Records from a data source:
^^^^^^^^^^^^^^^^

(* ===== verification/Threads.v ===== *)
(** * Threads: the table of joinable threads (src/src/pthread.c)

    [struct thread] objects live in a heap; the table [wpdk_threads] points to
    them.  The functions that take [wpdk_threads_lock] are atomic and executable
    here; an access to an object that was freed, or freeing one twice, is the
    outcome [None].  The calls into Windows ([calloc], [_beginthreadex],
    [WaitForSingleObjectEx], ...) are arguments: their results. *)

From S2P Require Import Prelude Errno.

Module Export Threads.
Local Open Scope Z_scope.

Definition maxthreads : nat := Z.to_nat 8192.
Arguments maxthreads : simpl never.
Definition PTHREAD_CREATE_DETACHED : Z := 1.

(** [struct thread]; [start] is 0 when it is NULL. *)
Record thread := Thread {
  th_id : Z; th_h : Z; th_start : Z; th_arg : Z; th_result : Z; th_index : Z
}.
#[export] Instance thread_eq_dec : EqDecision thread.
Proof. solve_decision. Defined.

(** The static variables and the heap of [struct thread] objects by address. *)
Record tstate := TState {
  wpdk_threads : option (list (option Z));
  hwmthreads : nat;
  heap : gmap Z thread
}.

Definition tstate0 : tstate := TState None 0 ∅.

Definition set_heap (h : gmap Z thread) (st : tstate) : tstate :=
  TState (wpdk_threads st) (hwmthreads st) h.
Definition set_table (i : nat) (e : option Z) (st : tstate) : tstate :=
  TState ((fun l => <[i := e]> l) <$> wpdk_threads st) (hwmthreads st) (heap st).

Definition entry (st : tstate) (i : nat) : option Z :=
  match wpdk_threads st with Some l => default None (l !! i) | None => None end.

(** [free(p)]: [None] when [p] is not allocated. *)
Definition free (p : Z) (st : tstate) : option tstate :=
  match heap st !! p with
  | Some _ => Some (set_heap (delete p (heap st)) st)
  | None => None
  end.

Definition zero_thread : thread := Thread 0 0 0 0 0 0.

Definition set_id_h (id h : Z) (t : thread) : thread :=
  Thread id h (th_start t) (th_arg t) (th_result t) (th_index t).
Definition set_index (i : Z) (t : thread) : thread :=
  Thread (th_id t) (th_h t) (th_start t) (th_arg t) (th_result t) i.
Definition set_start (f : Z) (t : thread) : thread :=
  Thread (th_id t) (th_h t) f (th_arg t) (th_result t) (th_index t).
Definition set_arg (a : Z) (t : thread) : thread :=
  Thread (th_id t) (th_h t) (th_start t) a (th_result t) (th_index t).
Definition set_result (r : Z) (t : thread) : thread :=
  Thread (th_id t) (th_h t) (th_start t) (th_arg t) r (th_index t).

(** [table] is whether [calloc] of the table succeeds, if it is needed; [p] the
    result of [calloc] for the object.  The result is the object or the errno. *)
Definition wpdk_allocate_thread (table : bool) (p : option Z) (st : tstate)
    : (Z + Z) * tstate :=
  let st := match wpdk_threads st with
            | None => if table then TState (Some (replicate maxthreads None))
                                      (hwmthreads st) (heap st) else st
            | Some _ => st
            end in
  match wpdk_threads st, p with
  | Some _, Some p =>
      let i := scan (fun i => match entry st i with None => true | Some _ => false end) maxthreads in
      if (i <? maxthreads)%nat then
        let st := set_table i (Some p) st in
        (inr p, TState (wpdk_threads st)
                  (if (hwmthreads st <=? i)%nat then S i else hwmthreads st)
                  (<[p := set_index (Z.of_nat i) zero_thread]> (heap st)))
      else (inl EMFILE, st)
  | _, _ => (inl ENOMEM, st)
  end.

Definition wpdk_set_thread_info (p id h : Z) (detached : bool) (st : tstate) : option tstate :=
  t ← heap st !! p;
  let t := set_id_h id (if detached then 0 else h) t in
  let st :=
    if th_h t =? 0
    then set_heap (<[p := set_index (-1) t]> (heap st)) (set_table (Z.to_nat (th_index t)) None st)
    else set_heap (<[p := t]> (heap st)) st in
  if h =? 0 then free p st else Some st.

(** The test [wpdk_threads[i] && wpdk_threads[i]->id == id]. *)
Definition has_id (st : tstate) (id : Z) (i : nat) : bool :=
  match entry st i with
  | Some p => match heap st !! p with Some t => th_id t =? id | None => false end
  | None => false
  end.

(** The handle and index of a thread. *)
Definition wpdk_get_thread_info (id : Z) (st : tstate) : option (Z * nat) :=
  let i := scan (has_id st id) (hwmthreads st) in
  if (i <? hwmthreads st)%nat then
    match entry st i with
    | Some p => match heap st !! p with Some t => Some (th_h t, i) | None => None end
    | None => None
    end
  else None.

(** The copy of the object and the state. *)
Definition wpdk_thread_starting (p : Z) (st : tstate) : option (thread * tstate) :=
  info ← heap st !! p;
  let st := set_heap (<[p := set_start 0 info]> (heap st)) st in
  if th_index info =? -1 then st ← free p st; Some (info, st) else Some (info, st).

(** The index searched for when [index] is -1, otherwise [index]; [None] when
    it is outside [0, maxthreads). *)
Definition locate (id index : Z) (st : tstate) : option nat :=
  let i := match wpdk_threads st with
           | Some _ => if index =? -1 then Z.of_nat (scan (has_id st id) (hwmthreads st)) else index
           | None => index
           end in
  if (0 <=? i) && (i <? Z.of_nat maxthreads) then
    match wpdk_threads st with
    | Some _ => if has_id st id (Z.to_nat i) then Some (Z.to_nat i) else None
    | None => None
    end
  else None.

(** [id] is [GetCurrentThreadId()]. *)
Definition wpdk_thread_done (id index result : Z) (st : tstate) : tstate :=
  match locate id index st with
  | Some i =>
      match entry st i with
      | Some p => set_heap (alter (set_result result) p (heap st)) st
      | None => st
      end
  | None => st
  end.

^^^^^^^^^^^^^^^^

EXERCISE: Using the records above, restate word for word the lines from the one with "(if (hwmthreads st" through the one with "Definition locate (id", both included.

EXPECTED ANSWER:
                  (if (hwmthreads st <=? i)%nat then S i else hwmthreads st)
                  (<[p := set_index (Z.of_nat i) zero_thread]> (heap st)))
      else (inl EMFILE, st)
  | _, _ => (inl ENOMEM, st)
  end.

Definition wpdk_set_thread_info (p id h : Z) (detached : bool) (st : tstate) : option tstate :=
  t ← heap st !! p;
  let t := set_id_h id (if detached then 0 else h) t in
  let st :=
    if th_h t =? 0
    then set_heap (<[p := set_index (-1) t]> (heap st)) (set_table (Z.to_nat (th_index t)) None st)
    else set_heap (<[p := t]> (heap st)) st in
  if h =? 0 then free p st else Some st.

(** The test [wpdk_threads[i] && wpdk_threads[i]->id == id]. *)
Definition has_id (st : tstate) (id : Z) (i : nat) : bool :=
  match entry st i with
  | Some p => match heap st !! p with Some t => th_id t =? id | None => false end
  | None => false
  end.

(** The handle and index of a thread. *)
Definition wpdk_get_thread_info (id : Z) (st : tstate) : option (Z * nat) :=
  let i := scan (has_id st id) (hwmthreads st) in
  if (i <? hwmthreads st)%nat then
    match entry st i with
    | Some p => match heap st !! p with Some t => Some (th_h t, i) | None => None end
    | None => None
    end
  else None.

(** The copy of the object and the state. *)
Definition wpdk_thread_starting (p : Z) (st : tstate) : option (thread * tstate) :=
  info ← heap st !! p;
  let st := set_heap (<[p := set_start 0 info]> (heap st)) st in
  if th_index info =? -1 then st ← free p st; Some (info, st) else Some (info, st).

(** The index searched for when [index] is -1, otherwise [index]; [None] when
    it is outside [0, maxthreads). *)
Definition locate (id index : Z) (st : tstate) : option nat :=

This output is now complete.